## Saved data entries
(** C19: the handshake agrees on keys. When the negotiated suite is one both
    implementations know and the responder's socket takes its answer, the
    responder answers a HELLO that reaches it with one HELLO_ACK, to the
    initiator, and once that has arrived each end opens exactly what the other
    sends it and both record the same suite: the first of the initiator's
    preferences the responder accepts. *)
Theorem handshake_agrees {jspec : ControlJsonSpec cj} {tot : AeadTotal} {atot : AesTotal} psk ha hb oa ob ma mb ra rb a b send_a send_b now1 now2 na1 d1 suite :
  let na := band_bind psk ha oa ma ra in
  let nb := band_bind psk hb ob mb rb in
  let c := select_cipher (c_ciphers (n_config na)) (c_ciphers (n_config nb)) in
  let ack := mkHelloAck (c_hostname (n_config nb)) (c_capabilities (n_config nb)) (c_ciphers (n_config nb)) c (c_session (n_config nb)) in
  length ra = 8 → length rb = 8 → is_u64 (c_session (n_config na)) → is_u64 (c_session (n_config nb)) →
  Suite_from_id c = Some suite →
  (len (env_to_vec TYPE_HELLO_ACK (ack_to_value ack)) <= u32_max)%Z → accepting send_b →
  connect_peer send_a b na = Ret (na1, Ok d1) →
  ∃ nb1 e1 d2, node_recv send_b now1 a d1 nb = Ret (nb1, e1, None) ∧ e_sent e1 = [(a, d2)]
    ∧ ∃ na2 e2, node_recv send_a now2 b d2 na1 = Ret (na2, e2, None)
        ∧ ps_cipher <$> n_peers na2 !! b = Some c ∧ ps_cipher <$> n_peers nb1 !! a = Some c
        ∧ (∀ out, out_to out = b → out_use_base_key out = false → opens a (send_key out (n_transport na2)) (n_transport nb1))
        ∧ (∀ out, out_to out = a → out_use_base_key out = false → opens b (send_key out (n_transport nb1)) (n_transport na2)).
Proof.
  intros na nb c ack Hra Hrb Hsa Hsb Hsuite Hlen Hacc Hc. subst na nb c ack.
  destruct (handshake_run psk ha hb oa ob ma mb ra rb a b send_a send_b now1 now2 na1 d1 Hra Hrb Hsa Hsb Hc)
    as (nb1 & e1 & E & (K1 & K2 & _ & K4 & _) & Ecb & _ & Hsent).
  destruct (hello_answered psk ha hb oa ob ma mb ra rb a b send_a send_b now1 na1 d1 nb1 e1 Hra Hrb Hsa Hsb Hlen Hacc Hc E) as [d2 Ed].
  exists nb1, e1, d2. split_and!; [done|done|].
  destruct (Hsent a d2) as (_ & na2 & e2 & E2 & (L1 & L2 & _ & L4 & _) & Eca); [rewrite Ed; by left|].
  rewrite Hsuite in K1, K2, L1, L2, L4. simpl in Hsuite.
  exists na2, e2. split_and!; try done; intros out Ho Hb; left; unfold send_key; rewrite Hb, Ho.
  - rewrite L2, K1. simpl. rewrite Ecb, Eca. simpl. by rewrite Hsuite.
  - rewrite K2, L1. simpl. rewrite Ecb, ?Eca. simpl. by rewrite Hsuite.
Qed.

(** A suite id that both ends list but neither implements breaks the
    session. The responder derives its keys for that id, the initiator falls
    back to the baseline id on the answer, and each opens the other's data with
    a key derived for another id. *)
Theorem unknown_suite_diverges {jspec : ControlJsonSpec cj} psk ha hb oa ob ma mb ra rb a b send_a send_b now1 now2 na1 d1 :
  let na := band_bind psk ha oa ma ra in
  let nb := band_bind psk hb ob mb rb in
  let c := select_cipher (c_ciphers (n_config na)) (c_ciphers (n_config nb)) in
  length ra = 8 → length rb = 8 → is_u64 (c_session (n_config na)) → is_u64 (c_session (n_config nb)) →
  Suite_from_id c = None →
  connect_peer send_a b na = Ret (na1, Ok d1) →
  ∃ nb1 e1, node_recv send_b now1 a d1 nb = Ret (nb1, e1, None)
    ∧ ∀ to d2, (to, d2) ∈ e_sent e1 → ∃ na2 e2, node_recv send_a now2 b d2 na1 = Ret (na2, e2, None)
        ∧ send_keys (n_transport nb1) !! a
          = Some (derive_session_key psk c (c_session (n_config nb)), ChaCha20Poly1305)
        ∧ peer_keys (n_transport na2) !! b
          = Some (derive_session_key psk BASELINE_CIPHER (c_session (n_config nb)), ChaCha20Poly1305)
        ∧ c ≠ BASELINE_CIPHER.
Proof.
  intros na nb c Hra Hrb Hsa Hsb Hsuite Hc. subst na nb c.
  destruct (handshake_run psk ha hb oa ob ma mb ra rb a b send_a send_b now1 now2 na1 d1 Hra Hrb Hsa Hsb Hc)
    as (nb1 & e1 & E & (K1 & K2 & _ & K4 & _) & Ecb & _ & Hsent).
  exists nb1, e1. split; [done|]. intros to d2 Hin. destruct (Hsent to d2 Hin) as (-> & na2 & e2 & E2 & (L1 & L2 & _ & L4 & _) & Eca).
  rewrite Hsuite in K1, K2, L1, L2, L4. exists na2, e2. split_and!; try done.
  - by rewrite K2, Ecb.
  - by rewrite L1, Eca.
  - intros Ebase. by rewrite Ebase in Hsuite.
Qed.

Lemma handle_hello_sessions send_to from seq is_hello v n n' e :
  handle_hello send_to from seq is_hello v n = Ret (n', e) →
  n_sessions n' = n_sessions n
  ∨ ∃ ep, n_sessions n' = <[from := ep]> (n_sessions n) ∧ ∀ prev, n_sessions n !! from = Some prev → (prev <= ep)%Z.
Proof.
  unfold handle_hello. destruct (hello_body _ _ _ _) as [[[[[event ep] hostname] caps] committed]|]; [|intros [= <- _]; by left].
  cbv zeta. match goal with |- context [if ?b then mkNode ?c ?t ?p ?w ?s else n] => set (n1 := if b then mkNode c t p w s else n) end.
  assert (Hn1 : n_sessions n1 = n_sessions n
    ∨ ∃ ep, n_sessions n1 = <[from := ep]> (n_sessions n) ∧ ∀ prev, n_sessions n !! from = Some prev → (prev <= ep)%Z).
  { unfold n1. destruct (n_sessions n !! from) as [prev|]; [destruct (Z.ltb_spec prev ep)|]; simpl; [|by left|];
      right; exists ep; (split; [done|]); intros ? [=]; lia. }
  clearbody n1.
  match goal with |- (if ?b then _ else _) = _ → _ => destruct b; [intros [= <- _]; by left|] end.
  match goal with |- (if ?b then _ else _) = _ → _ => destruct b; [by intros [= <- _]|] end.
  destruct is_hello; [|by intros [= <- _]].
  destruct (send_control_json _ _ _ _ _ _) as [|[t r]]; [done|]. by intros [= <- _].
Qed.

Lemma handle_other_sessions from seq type_ v n :
  let x := handle_other from seq type_ v n in
  n_sessions x.1 = n_sessions n
  ∨ n_sessions x.1 = delete from (n_sessions n) ∧ e_events x.2 = [EGoodbye from].
Proof. cbv zeta. unfold handle_other. repeat case_match; simpl; auto. Qed.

## What is being asked
Begin with the line above that has "intros na nb c ack" and continue through the line that has "nb1 e1, node_recv", setting each one down exactly. Stop there.

## Response below
  intros na nb c ack Hra Hrb Hsa Hsb Hsuite Hlen Hacc Hc. subst na nb c ack.
  destruct (handshake_run psk ha hb oa ob ma mb ra rb a b send_a send_b now1 now2 na1 d1 Hra Hrb Hsa Hsb Hc)
    as (nb1 & e1 & E & (K1 & K2 & _ & K4 & _) & Ecb & _ & Hsent).
  destruct (hello_answered psk ha hb oa ob ma mb ra rb a b send_a send_b now1 na1 d1 nb1 e1 Hra Hrb Hsa Hsb Hlen Hacc Hc E) as [d2 Ed].
  exists nb1, e1, d2. split_and!; [done|done|].
  destruct (Hsent a d2) as (_ & na2 & e2 & E2 & (L1 & L2 & _ & L4 & _) & Eca); [rewrite Ed; by left|].
  rewrite Hsuite in K1, K2, L1, L2, L4. simpl in Hsuite.
  exists na2, e2. split_and!; try done; intros out Ho Hb; left; unfold send_key; rewrite Hb, Ho.
  - rewrite L2, K1. simpl. rewrite Ecb, Eca. simpl. by rewrite Hsuite.
  - rewrite K2, L1. simpl. rewrite Ecb, ?Eca. simpl. by rewrite Hsuite.
Qed.

(** A suite id that both ends list but neither implements breaks the
    session. The responder derives its keys for that id, the initiator falls
    back to the baseline id on the answer, and each opens the other's data with
    a key derived for another id. *)
Theorem unknown_suite_diverges {jspec : ControlJsonSpec cj} psk ha hb oa ob ma mb ra rb a b send_a send_b now1 now2 na1 d1 :
  let na := band_bind psk ha oa ma ra in
  let nb := band_bind psk hb ob mb rb in
  let c := select_cipher (c_ciphers (n_config na)) (c_ciphers (n_config nb)) in
  length ra = 8 → length rb = 8 → is_u64 (c_session (n_config na)) → is_u64 (c_session (n_config nb)) →
  Suite_from_id c = None →
  connect_peer send_a b na = Ret (na1, Ok d1) →
  ∃ nb1 e1, node_recv send_b now1 a d1 nb = Ret (nb1, e1, None)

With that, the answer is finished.